If that were to happen, it would be an ideal outcome for Bush. It would allow Bush to claim victory without risking the enormous casualties and domestic costs that an invasion would almost certainly entail. Of course that kind of victory would just encourage and reinforce the Bush administration’s outright right-wing and reactionary policies everywhere, including against the people in the U.S. itself.

As for the people of Iraq, replacing the rule of Saddam Hussein with that of a U.S. occupation would not at all be an improvement. Their country would become a semi-colony of the U.S., which would rule Iraq through the same exact repressive apparatus of henchmen, torturers, gangsters and mass murderers who worked under Saddam Hussein–Saddam Hussein’s regime without Saddam Hussein.

Of course, if Hussein is not eased out of power ahead of war, then the Bush administration has given itself the option of an invasion and occupation of Iraq. This war carries enormous risks, especially if the U.S. military meets up with substantial resistance from the Iraqi population, or if a protracted war weakens other regimes in the region that are tied to the U.S. But obviously, so far, the U.S. bourgeoisie has allowed the Bush administration to take this direction because of the potential payoff. Not only would the U.S. bourgeoisie gain control of the country with the second largest oil reserves in the world and the U.S. military secure an entire country in the center of the Middle East as its base. Above all, a successful war against Iraq would send a message to the rest of the world that anyone could face massive death and destruction at the hands of U.S. power, if they dared defy the U.S., with no other superpower to run to, or counterpose to the U.S.

This message is not just aimed at the countries of the Middle East or the rest of the underdeveloped world. It also means that the U.S. is imposing its domination over the imperialist powers of the second tier, like France and Germany, as well. In Iraq, the U.S. is giving these powers "an offer that they can’t refuse," that is, an ultimatum. Either they join the war, under U.S. terms, which include taking greater responsibility for a long and costly occupation of Iraq, or else they are not only left out of any settlement, that is, any division of the profits from Iraqi oil, they also risk that the Americans squeeze them out of other spheres of profit and control in other parts of the world.

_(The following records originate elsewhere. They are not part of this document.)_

(* ===== verification/MigrationRunner.v ===== *)
(** * Versioned migrations ([src/src/db/migrationRunner.ts])

    The runner over any kind of data [D]; the table [schema_migrations] is part
    of the state and is absent until [initialize].  The order of versions,
    [String.prototype.localeCompare], is a parameter; for the versions in use,
    digits of one length, it is the order of the numbers. *)

From S2P Require Import Prelude JsStrings.

Record MigrationRecord := { mr_version : string; mr_name : string; mr_type : string; mr_applied_at : Z }.

Section runner.
Context {D : Type}.

Record Migration := {
  version : string; name : string; type : string;
  up : action string D unit; down : option (action string D unit) }.

Record mig_state := { ms_data : D; ms_table : option (list MigrationRecord) }.

Abbreviation mig_action := (action string mig_state).

(** An operation on the data. *)
Definition on_data {A} (m : action string D A) : mig_action A := λ s,
  let '(r, d) := m s.(ms_data) in (r, {| ms_data := d; ms_table := s.(ms_table) |}).

Definition initialize : mig_action unit :=
  modify (λ s, {| ms_data := s.(ms_data); ms_table := Some (default [] s.(ms_table)) |}).

Definition no_table : string := "relation schema_migrations does not exist".

Context (localeCompare : string → string → Z).
Definition version_le (a b : string) : Prop := (localeCompare a b <= 0)%Z.
#[local] Instance version_le_dec a b : Decision (version_le a b).
Proof. unfold version_le. apply _. Defined.
Definition migration_le (a b : Migration) : Prop := version_le a.(version) b.(version).
#[local] Instance migration_le_dec a b : Decision (migration_le a b).
Proof. unfold migration_le. apply _. Defined.
Definition record_le (a b : MigrationRecord) : Prop := version_le a.(mr_version) b.(mr_version).
#[local] Instance record_le_dec a b : Decision (record_le a b).
Proof. unfold record_le. apply _. Defined.

Definition getApplied : mig_action (list MigrationRecord) :=
  s ← get_state;
  match s.(ms_table) with
  | Some rows => mret (merge_sort record_le rows)
  | None => throw no_table
  end.

Definition applied_version (rows : list MigrationRecord) (v : string) : bool := bool_decide (v ∈ map mr_version rows).

Definition getPending (available : list Migration) : mig_action (list Migration) :=
  applied ← getApplied;
  mret (merge_sort migration_le (List.filter (λ m, negb (applied_version applied m.(version))) available)).

Definition record_of (now : Z) (m : Migration) : MigrationRecord :=
  {| mr_version := m.(version); mr_name := m.(name); mr_type := m.(type); mr_applied_at := now |}.

(** [INSERT INTO schema_migrations]; the version is the primary key. *)
Definition insert_record (r : MigrationRecord) : mig_action unit :=
  s ← get_state;
  match s.(ms_table) with
  | None => throw no_table
  | Some rows =>
      if applied_version rows r.(mr_version) then throw "duplicate key value violates unique constraint"
      else modify (λ s, {| ms_data := s.(ms_data); ms_table := Some (rows ++ [r]) |})
  end.

Definition whole (s s' : mig_state) : mig_state := s.

Definition run_one (now : Z) (m : Migration) : mig_action unit :=
  transaction whole (_ ← on_data m.(up); insert_record (record_of now m)).

Definition run (now : Z) (available : list Migration) : mig_action unit :=
  pending ← getPending available;
  for_each (run_one now) pending.

Definition delete_record (v : string) : mig_action unit :=
  s ← get_state;
  match s.(ms_table) with
  | None => throw no_table
  | Some rows => modify (λ s, {| ms_data := s.(ms_data);
                                ms_table := Some (List.filter (λ r, negb (bool_decide (r.(mr_version) = v))) rows) |})
  end.

Definition rollback (v : string) (available : list Migration) : mig_action unit :=
  match List.find (λ m, bool_decide (m.(version) = v)) available with
  | None => throw ("Migration version " +:+ v +:+ " not found in available migrations")
  | Some m =>
      match m.(down) with
      | None => throw ("Rollback is not supported for migration " +:+ m.(version))
      | Some down => transaction whole (_ ← on_data down; delete_record m.(version))
      end
  end.

(** ** Properties *)

Lemma run_one_Ok now m s s' : run_one now m s = (Ok tt, s') ↔
  ∃ d rows, m.(up) s.(ms_data) = (Ok tt, d) ∧ s.(ms_table) = Some rows ∧ (m.(version) ∉ map mr_version rows) ∧
    s' = {| ms_data := d; ms_table := Some (rows ++ [record_of now m]) |}.
Proof using Type.
  unfold run_one. rewrite transaction_Ok. unfold on_data, insert_record, get_state, modify, mbind, action_bind.
  destruct (m.(up) s.(ms_data)) as [[[]|e] d]; cbn; [|split; [discriminate|by intros (? & ? & [= ] & _)]].
  destruct (ms_table s) as [rows|]; [|split; [discriminate|by intros (? & ? & _ & [= ] & _)]]. unfold applied_version.
  destruct (bool_decide_reflect (version m ∈ map mr_version rows)) as [Hin|Hin]; cbn;
    [split; [discriminate|by intros (? & ? & _ & [= <-] & Hn & _); destruct (Hn Hin)]|].
  split; [intros [= <-]; by exists d, rows|]. by intros (? & ? & [= ->] & [= ->] & _ & ->).
Qed.

Lemma run_one_Throw now m s e s' : run_one now m s = (Throw e, s') → s' = s.
Proof. unfold run_one. by intros (s1 & _ & ->)%transaction_Throw. Qed.

(** The migrations that were run, from state to state. *)
Fixpoint ran (now : Z) (ms : list Migration) (s s' : mig_state) : Prop :=
  match ms with
  | [] => s' = s
  | m :: ms => ∃ s1, run_one now m s = (Ok tt, s1) ∧ ran now ms s1 s'
  end.

Lemma for_each_run now ms : ∀ s r s', for_each (run_one now) ms s = (r, s') →
  ∃ before after, ms = before ++ after ∧ ran now before s s' ∧
    match r with
    | Ok _ => after = []
    | Throw e => ∃ m rest, after = m :: rest ∧ run_one now m s' = (Throw e, s')
    end.
Proof.
  induction ms as [|m ms IH]; intros s r s' H; cbn [for_each] in H.
  - injection H as <- <-. by exists [], [].
  - unfold mbind, action_bind in H. destruct (run_one now m s) as [[[]|e] s1] eqn:H1.
    + destruct (IH s1 r s' H) as (before & after & -> & Hran & Hr).
      exists (m :: before), after. split_and!; [done| |done]. by exists s1.
    + injection H as <- <-. pose proof (run_one_Throw _ _ _ _ _ H1) as ->.
      exists [], (m :: ms). split_and!; [done|done|]. by exists m, ms.
Qed.

Lemma ran_table now ms : ∀ s s' rows, s.(ms_table) = Some rows → ran now ms s s' →
  s'.(ms_table) = Some (rows ++ map (record_of now) ms).
Proof.
  induction ms as [|m ms IH]; cbn [ran map]; intros s s' rows Hr H.
  - subst s'. by rewrite app_nil_r.
  - destruct H as (s1 & (d & rows' & _ & Hr' & _ & ->)%run_one_Ok & H). rewrite Hr in Hr'. injection Hr' as <-.
    apply IH with (rows := rows ++ [record_of now m]) in H; [|done]. by rewrite H, <- app_assoc.
Qed.

Lemma getPending_run available s rows : s.(ms_table) = Some rows →
  getPending available s =
    (Ok (merge_sort migration_le (List.filter (λ m, negb (applied_version rows m.(version))) available)), s).
Proof.
  intros Hr. unfold getPending, getApplied, get_state, mbind, action_bind. rewrite Hr. unfold mret, action_ret.
  do 3 f_equal. apply filter_ext. intros m. f_equal. unfold applied_version. apply bool_decide_ext.
  by rewrite (merge_sort_Permutation record_le rows).
Qed.

Lemma elem_of_pending rows available m :
  m ∈ merge_sort migration_le (List.filter (λ m, negb (applied_version rows m.(version))) available) ↔
  m ∈ available ∧ m.(version) ∉ map mr_version rows.
Proof.
  rewrite merge_sort_Permutation, list_elem_of_In, filter_In, <- list_elem_of_In.
  unfold applied_version. by rewrite negb_true_iff, bool_decide_eq_false.
Qed.

Context (Htrans : ∀ a b c, version_le a b → version_le b c → version_le a c).
Context (Htotal : ∀ a b, version_le a b ∨ version_le b a).

#[local] Instance migration_le_total : Total migration_le.
Proof. intros a b. apply Htotal. Qed.
#[local] Instance migration_le_trans : Transitive migration_le.
Proof. intros a b c. apply Htrans. Qed.

(** the runner applies, in the order of their versions, migrations that were not
    applied before, each together with its record; when one fails it stops there,
    the failing one leaves neither change nor record, and those before it stay;
    when it returns, every available migration is recorded, so a second run does
    nothing. *)
Theorem migrations_run_once now available s rows (Htable : s.(ms_table) = Some rows) :
  exists before after,
    StronglySorted migration_le (before ++ after) /\
    (forall m, m ∈ before ++ after <-> m ∈ available /\ m.(version) ∉ map mr_version rows) /\
    ran now before s (run now available s).2 /\
    (run now available s).2.(ms_table) = Some (rows ++ map (record_of now) before) /\
    match (run now available s).1 with
    | Ok _ => after = [] /\ forall now', run now' available (run now available s).2 = (Ok tt, (run now available s).2)
    | Throw e => exists m rest, after = m :: rest /\ run_one now m (run now available s).2 = (Throw e, (run now available s).2)
    end.
Proof.
  destruct (run now available s) as [r s'] eqn:H. cbn [fst snd].
  unfold run, mbind, action_bind in H. rewrite (getPending_run available s rows Htable) in H.
  destruct (for_each_run _ _ _ _ _ H) as (before & after & Hp & Hran & Hr). exists before, after.
  assert (Htab := ran_table _ _ _ _ _ Htable Hran).
  assert (Hmem : ∀ m, m ∈ before ++ after ↔ m ∈ available ∧ m.(version) ∉ map mr_version rows)
    by (intros m; rewrite <- Hp; apply elem_of_pending).
  split_and!; [rewrite <- Hp; by apply StronglySorted_merge_sort; apply _|done|done|done|].
  destruct r as [[]|e]; [|done]. split; [done|]. subst after. rewrite app_nil_r in *. intros now'.
  unfold run, mbind, action_bind. rewrite (getPending_run _ _ _ Htab).
  assert (Hnil : merge_sort migration_le (List.filter (λ m, negb (applied_version (rows ++ map (record_of now) before)
      m.(version))) available) = []).
  { apply elem_of_nil_inv. intros m. rewrite elem_of_pending, map_app, map_map. intros [Ha Hn].
    apply Hn, elem_of_app. destruct (decide (version m ∈ map mr_version rows)) as [?|Hno]; [by left|right].
    apply list_elem_of_In, in_map_iff. exists m. split; [done|]. by apply list_elem_of_In, Hmem. }
  rewrite Hnil. done.
Qed.

(** when the downward step of a migration undoes its upward step, rolling it back
    right after it was applied restores the data and the records. *)
Theorem rollback_undoes_migration now available m s s' down_m
    (Hfind : List.find (fun m' => bool_decide (m'.(version) = m.(version))) available = Some m)
    (Hdown : m.(down) = Some down_m)
    (Hinverse : forall d d', m.(up) d = (Ok tt, d') -> down_m d' = (Ok tt, d))
    (Hrun : run_one now m s = (Ok tt, s')) :
  rollback m.(version) available s' = (Ok tt, s).
Proof.
  apply run_one_Ok in Hrun as (d & rows & Hup & Hrows & Hnew & ->).
  unfold rollback. rewrite Hfind, Hdown. apply transaction_Ok.
  unfold on_data, delete_record, get_state, modify, mbind, action_bind. cbn [ms_data ms_table].
  rewrite (Hinverse _ _ Hup). cbn [ms_data ms_table]. f_equal. destruct s as [sd st]. cbn in *. subst st. do 2 f_equal.
  rewrite List.filter_app. cbn [List.filter record_of mr_version]. rewrite bool_decide_eq_true_2 by done. cbn.
  rewrite app_nil_r. apply filter_all. intros r Hr. apply negb_true_iff, bool_decide_eq_false. intros E.
  apply Hnew. rewrite <- E. apply list_elem_of_In, in_map_iff. exists r. split; [done|]. by apply list_elem_of_In.
Qed.
End runner.

(** ** A run of three migrations *)

(** The order of versions written with digits. *)
Definition version_number (v : string) : Z :=
  foldl (λ n c, 10 * n + Z.of_N (code c - 48))%Z 0%Z (chars v).
Definition numeric_compare (a b : string) : Z := (version_number a - version_number b)%Z.

Definition append_one (x : Z) (d : option (action string (list Z) unit)) (v : string) : Migration :=
  {| version := v; name := "append"; type := "seed"; up := modify (λ l, x :: l); down := d |}.
Definition drop_one : action string (list Z) unit := modify (@tail Z).
Definition failing (v : string) : Migration :=
  {| version := v; name := "fail"; type := "schema"; up := (_ ← modify (cons 0%Z); throw "syntax error"); down := None |}.

Definition sample_migrations : list Migration := [failing "003"; append_one 2 None "002"; append_one 1 (Some drop_one) "001"].
Definition sample_start : mig_state (D := list Z) := {| ms_data := []; ms_table := Some [] |}.

Lemma migrations_run_once_witness :
  (∃ before after, StronglySorted (migration_le numeric_compare) (before ++ after) ∧
     ran 7 before sample_start (run numeric_compare 7 sample_migrations sample_start).2) ∧
  run numeric_compare 7 sample_migrations sample_start =
    (Throw "syntax error", {| ms_data := [2; 1]%Z; ms_table := Some
       [{| mr_version := "001"; mr_name := "append"; mr_type := "seed"; mr_applied_at := 7 |};
        {| mr_version := "002"; mr_name := "append"; mr_type := "seed"; mr_applied_at := 7 |}] |}).
Proof.
  split; [|vm_compute; reflexivity].
  destruct (@migrations_run_once (list Z) numeric_compare) with (now := 7%Z) (available := sample_migrations)
    (s := sample_start) (rows := @nil MigrationRecord) as (before & after & H1 & _ & H2 & _).
  - unfold version_le, numeric_compare. lia.
  - unfold version_le, numeric_compare. lia.
  - reflexivity.
  - exists before, after. split; [exact H1|exact H2].
Defined.

Lemma rollback_undoes_migration_witness :
  let m := append_one 1 (Some drop_one) "001" in
  rollback "001" sample_migrations (run_one 7 m sample_start).2 = (Ok tt, sample_start).
Proof.
  intros m. apply (rollback_undoes_migration 7 sample_migrations m sample_start _ drop_one).
  - reflexivity.
  - reflexivity.
  - intros d d' H. injection H as <-. reflexivity.
  - reflexivity.
Defined.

This is why the governments of France and Germany are not opposing the U.S. war outright. They are only calling for waiting a little longer before going to war, using the U.N. to slow down the U.S. juggernaut against Iraq. This maneuver is being used to try to squeeze a somewhat better deal from the Americans and to mitigate U.S. bullying.

In fact, while their diplomats are protesting at the U.N., both the French and German governments have quietly let the U.S. military know that they wanted to give the U.S. a hand in its war. Both France and Germany long ago sent troops, planes and ships to the Persian Gulf. In other words, both powers have shown that they are ready to play a supporting role in the possible U.S. war, so long as they can get a chance for their own corporations to get a little bigger bite out of the Iraqi carcass at the end of the war.

Neither France nor the other countries of the U.N. intend on trying to stop the U.S. war against Iraq. All their fine words and rhetoric are just a cover for their own rapacious, if somewhat smaller imperialist appetites.